Livro - Densidade Urbana

Livro - Densidade Urbana - Um instrumento de planejamento e gestão urbana

Claudio Acioly & Forbes Davidson


Prefácio

Ao reorganizar o Programa de Auxílio para a Cooperação ao Desenvolvimento, em 1995, o governo sueco decidiu criar um novo departamento para lidar especificamente com a questão do desenvolvimento urbano. Essa mudança acabou reforçando a importância das cidades no seio da política sueca para o desenvolvimento internacional, enfatizando o seu papel como centro dinâmico de crescimento e ao mesmo tempo como foco de um esforço humano coletivo para o desenvolvimento.

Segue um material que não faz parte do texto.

(** C11. The workers implement the queue.  Whatever the interleaving of any number of workers with
    each other and with operations on the queue, and whatever fails, the table and the jobs
    that are claimed and not finished evolve by steps of the transition system of the queue,
    in which a job is finished only by the worker that claimed it. *)
Theorem workers_refine_the_queue :
  rtc job_step {| pool_db := bw_jobs w; held := [] |} {| pool_db := bw_jobs w'; held := held_in w' |}.
Proof.
  destruct (workers_invariant config fails now ts w ts' w') as [_ [H _]]; [done..|].
  assert (held_in w = []) as Hh by (unfold held_in; by rewrite Hlog).
  unfold pool_of in H. by rewrite Hh in H.
Qed.

(** C16. When a worker has ended its turn on a job, the job is finished, however the turn
    went: an error that it could not record is recovered from, and nothing makes a finished
    job unfinished again. *)
Theorem turns_end_with_finished_jobs id :
  TurnEnded id ∈ bw_log w' → finished id (bw_jobs w').
Proof.
  intros Ht. destruct (workers_invariant config fails now ts w ts' w') as [Hok _]; [done..|].
  apply list_elem_of_split in Ht as (before & after & Hl).
  pose proof (wk_log _ _ Hok _ _ _ Hl) as [[status Hf]|Hr].
  - eapply (wk_finished _ _ Hok). rewrite Hl. apply elem_of_app. left. exact Hf.
  - eapply (wk_recovered _ _ Hok). rewrite Hl. apply elem_of_app. left. exact Hr.
Qed.

(** C9. No build starts unchecked.  When Nix is started for a job, the job was claimed before,
    its specification had been accepted and does not ask for a copy, the target is a
    configured one that matches, the nixpkgs commit is the target's pin or the commit that
    [ready_commit] had answered, for this job, when it was asked for the commit the specification
    names, and unless the specification allows builds from source, a profile for that very
    commit, the built-in one or the one of that answer, was found and the check of the binary cache
    under it had ended without a derivation that would be built from source. *)
Theorem no_build_starts_unchecked before job spec admitted after :
  bw_log w' = before ++ Built job spec admitted :: after →
  Claimed job ∈ before ∧ validate_build_spec (wc_build config) job = Ok spec ∧
  bs_closure_source spec = None ∧
  ∃ detected, reviewed (wc_build config) spec (rdy_commit <$> detected) admitted ∧
    (∀ ready, detected = Some ready → ∃ commit, bs_nixpkgs_commit spec = Some commit ∧
       ReadyAnswered (id_of job) commit (Some ready) ∈ before) ∧
    (bs_allow_source_builds spec = true ∨
     ∃ profile, at_nixpkgs_commit admitted = Some (wp_nixpkgs_commit profile) ∧
                (profile = builtin_profile ∨ rdy_profile <$> detected = Some profile) ∧
                Preflighted (id_of job) profile [] ∈ before).
Proof.
  intros Hl. destruct (workers_invariant config fails now ts w ts' w') as [Hok _]; [done..|].
  destruct (wk_log _ _ Hok _ _ _ Hl) as (Hc & Hs & detected & [Hv Ha] & Hans & Hp).
  split_and!; [done|done|done|]. exists detected. split_and!; [by apply admitted_is_reviewed|exact Hans|].
  destruct Hp as [?|(profile & Hf & Hp)]; [by left|right]. exists profile.
  split_and!; [by eapply for_build_commit|by eapply for_build_source|done].
Qed.

(** C10. Success is what was recorded.  When a job is reported as succeeded, an artifact had been
    recorded for it in the inventory before, and before that either its Nix build, which is
    covered by the checks above, had ended with success, or the closure it names had been
    mirrored from its approved source. *)
Theorem success_follows_publication before id after :
  bw_log w' = before ++ Finished id "succeeded" :: after →
  ∃ artifact earlier later, before = earlier ++ Recorded id artifact :: later ∧
    ((∃ job spec admitted code, id_of job = id ∧ Claimed job ∈ earlier ∧
        Built job spec admitted ∈ earlier ∧ BuildEnded id (Succeeded code) ∈ earlier) ∨
     (∃ job spec source, id_of job = id ∧ Mirrored job spec source ∈ earlier ∧
        validate_build_spec (wc_build config) job = Ok spec ∧ bs_closure_source spec = Some source)).
Proof.
  intros Hl. destruct (workers_invariant config fails now ts w ts' w') as [Hok _]; [done..|].
  pose proof (wk_log _ _ Hok) as Hlog'. destruct (Hlog' _ _ _ Hl) as [_ Hs].
  destruct (Hs eq_refl) as [artifact Ha]. apply list_elem_of_split in Ha as (earlier & later & Hb).
  exists artifact, earlier, later. split; [done|]. subst before. rewrite <- app_assoc in Hl. cbn in Hl.
  assert (∀ e, e ∈ earlier → ∃ b, (∀ x, x ∈ b → x ∈ earlier) ∧ justified config b e) as Hj.
  { intros e He. apply list_elem_of_split in He as (b & c & ->). exists b. split.
    - intros x Hx. apply elem_of_app. by left.
    - eapply Hlog'. rewrite <- app_assoc in Hl. exact Hl. }
  destruct (Hlog' _ _ _ Hl) as [(job & spec & admitted & code & Hid & Hbuilt & He)|(job & spec & source & Hid & Hm)].
  - left. exists job, spec, admitted, code. destruct (Hj _ Hbuilt) as (b & Hsub & Hc & _). auto.
  - right. exists job, spec, source. destruct (Hj _ Hm) as (b & _ & _ & Hsrc & ? & ? & Hv & _). auto.
Qed.
End Started.
(** * Dependency-graph construction of xray/commands/audit/sca/java/javautils.go

    A shallow embedding of the two tree populators (the requested-by model of
    [addModuleTree] and the plugin-tree model of [getGraphFromDepTree]), of
    the parent-child multimap and of the output-file parser, followed by the
    properties the specification states about them.

    Conventions of the embedding:
    - a Go [string] is a [string] of bytes, a slice is a [list], a Go [map]
      with string keys is a [gmap string _], [datastructures.Set[string]] is
      a [gset string];
    - a function that mutates an object it received through a pointer takes
      the object and returns the updated one;
    - a run ends in [Returns v], in [Panics site] (a Go run-time panic) or in
      [OutOfFuel]; the last one only says that the recursion budget given to
      the model was too small, and the termination theorems show which
      budget is always enough. *)

From Stdlib Require Import Ascii String.
From stdpp Require Import base strings gmap list sets.

Open Scope string_scope.
Open Scope list_scope.
Open Scope nat_scope.

Set Warnings "-register-all,-clear-no-such-hyp".

(** ** Outcomes of a run *)

(** The places of the file where the Go run time can panic. *)
Inductive PanicSite : Type :=
| IndexOutOfRange_isDirectDependency  (* javautils.go:106, directParent[0] *)
| IndexOutOfRange_addModuleTree       (* javautils.go:90, parent[0] *)
| NilDereference_getGraphFromDepTree. (* javautils.go:200, moduleTree.Root *)

Inductive outcome (A : Type) : Type :=
| Returns (a : A)
| Panics (site : PanicSite)
| OutOfFuel.
Arguments Returns {A} a.
Arguments Panics {A} site.
Arguments OutOfFuel {A}.

#[global] Instance outcome_bind : MBind outcome := λ A B k m,
  match m with
  | Returns a => k a
  | Panics site => Panics site
  | OutOfFuel => OutOfFuel
  end.

#[global] Instance outcome_ret : MRet outcome := λ A a, Returns a.
(** [a || b] on strings: the empty string is falsy. *)
Definition or_else (a b : string) : string :=
  if decide (a = "") then b else a.

End JS.

(** ** [types.ts] *)

Record StatusUpdate := {
  su_id : string;
  su_status : string;
  su_body : string;
  su_created_at : string;
}.

Record Component := {
  c_id : string;
  c_name : string;
  c_status : string;
}.

Record StatusEvent := {
  id : string;
  name : string;
  status : string;
  impact : string;
  shortlink : string;
  created_at : string;
  updated_at : string;
  incident_updates : option (list StatusUpdate);
  components : option (list Component);
  scheduled_for : option string;
  scheduled_until : option string;
}.

Inductive EventType := incident | maintenance.

#[global] Instance EventType_eq_dec : EqDecision EventType.
Proof. solve_decision. Defined.

(** [ParsedEvent extends StatusEvent]: the spread [...data] plus the two
    derived fields. *)
Record ParsedEvent := {
  data : StatusEvent;
  eventType : EventType;
  fingerprint : string;
}.

Record BotState := {
  seenIds : list string;
  fingerprints : gmap string string;
  lastChecked : string;
}.

(** ['none' | 'minor' | 'major' | 'critical'] *)
Inductive MinImpact := MI_none | MI_minor | MI_major | MI_critical.

#[global] Instance MinImpact_eq_dec : EqDecision MinImpact.
Proof. solve_decision. Defined.

Definition MinImpact_str (m : MinImpact) : string :=
  match m with
  | MI_none => "none"
  | MI_minor => "minor"
  | MI_major => "major"
  | MI_critical => "critical"
  end.

(** [eventTypes] holds one of the strings written by the filter command
    (['all'], ['incidents'], ['maintenance']) and is compared as a string. *)
Record UserSubscription := {
  chatId : Z;
  services : list string;
  minImpact : MinImpact;
  eventTypes : string;
  createdAt : string;
  updatedAt : string;
}.

(** ** [epic-status.ts] *)

Module EpicStatus.

(** [event.incident_updates?.[0]?.id || ''] *)
Definition latestUpdateId (event : StatusEvent) : string :=
  JS.or_else
    match incident_updates event with
    | Some (u :: _) => su_id u
    | _ => ""
    end
    "".

Definition getFingerprint (event : StatusEvent) : string :=
  status event +:+ ":" +:+ latestUpdateId event.

Definition parseEvent (d : StatusEvent) (ty : EventType) : ParsedEvent :=
  {| data := d; eventType := ty; fingerprint := getFingerprint d |}.

End EpicStatus.

(** ** Exceptions and promises

    An [await]ed computation either yields a value or rejects; [try]/[catch]
    turns a rejection into the handler's result.  Console logging has no
    effect on the values computed and is left out. *)

Inductive Exc (A : Type) : Type :=
  | Ok (a : A)
  | Throw (err : string).

Arguments Ok {A} a.
Arguments Throw {A} err.

#[global] Instance Exc_bind : MBind Exc := λ A B k m,
  match m with
  | Ok a => k a
  | Throw e => Throw e
  end.

Definition try_catch {A} (body : Exc A) (handler : string → Exc A) : Exc A :=
  match body with
  | Ok a => Ok a
  | Throw e => handler e
  end.

(** [Promise.all]: rejects as soon as one of the promises rejects. *)
Fixpoint promise_all {A} (ps : list (Exc A)) : Exc (list A) :=
  match ps with
  | [] => Ok []
  | p :: rest => a ← p; as' ← promise_all rest; Ok (a :: as')
  end.

(** What [data[key]] can be once the body has been parsed: a falsy value
    ([null], [0], ...), an array of events, or some other truthy value
    (on which [.map] is not a function). *)
Inductive JsonValue :=
  | JFalsy
  | JArray (events : list StatusEvent)
  | JOther.

Record Response := {
  ok : bool;
  resp_status : Z;
  json : Exc (gmap string JsonValue);
}.

(** The network: what [fetch(url)] resolves to, or rejects with. *)
Definition Network := string → Exc Response.

Module Feed.
Import EpicStatus.

Definition BASE_URL := "https://status.epicgames.com/api/v2".
Definition INCIDENTS_URL := BASE_URL +:+ "/incidents/unresolved.json".
Definition MAINTENANCE_ACTIVE_URL :=
  BASE_URL +:+ "/scheduled-maintenances/active.json".
Definition MAINTENANCE_UPCOMING_URL :=
  BASE_URL +:+ "/scheduled-maintenances/upcoming.json".

(** The body of the [try] block of [fetchFromUrl]. *)
Definition fetchFromUrl_try (fetch : Network) (url key : string)
    (ty : EventType) : Exc (list ParsedEvent) :=
  response ← fetch url;
  if negb (ok response) then Ok []
  else
    d ← json response;
    events ← match d !! key with
             | None | Some JFalsy => Ok []
             | Some (JArray es) => Ok es
             | Some JOther => Throw "TypeError: events.map is not a function"
             end;
    Ok (map (λ e, parseEvent e ty) events).

Definition fetchFromUrl (fetch : Network) (url key : string)
    (ty : EventType) : Exc (list ParsedEvent) :=
  try_catch (fetchFromUrl_try fetch url key ty) (λ _, Ok []).

Definition fetchIncidents (fetch : Network) :=
  fetchFromUrl fetch INCIDENTS_URL "incidents" incident.

Definition fetchActiveMaintenances (fetch : Network) :=
  fetchFromUrl fetch MAINTENANCE_ACTIVE_URL "scheduled_maintenances" maintenance.

Definition fetchUpcomingMaintenances (fetch : Network) :=
  fetchFromUrl fetch MAINTENANCE_UPCOMING_URL "scheduled_maintenances" maintenance.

O presente trabalho é uma tradução ampliada do texto editado na série “Building Issues” que integrou a contribuição sueca à Segunda Conferência das Nações Unidas sobre os Assentamentos Humanos, Habitat II, realizada em Istambul em 1996.

O objetivo principal desse trabalho é destacar problemas atuais no seio das operações e atividades levadas a cabo pela SIDA (Agência de Desenvolvimento e Cooperação Internacional Sueca) nos países em desenvolvimento. Espera-se que essas experiências sirvam como recomendações e diretrizes dentro de cada matéria específica e propiciem informação e conhecimentos úteis àqueles que lidam com a problemática urbana em países em desenvolvimento.

1- Introdução

Ainda hoje os urbanistas e planejadores urbanos defrontam-se com um dilema fundamental sobre o tamanho, a forma e o padrão de crescimento que as cidades devem assumir no séc. 21. De um lado encontramos as cidades compactas, densamente ocupadas e verticalizadas.
Do outro as cidades amenas, “verdes”, tranqüilas e menos densas.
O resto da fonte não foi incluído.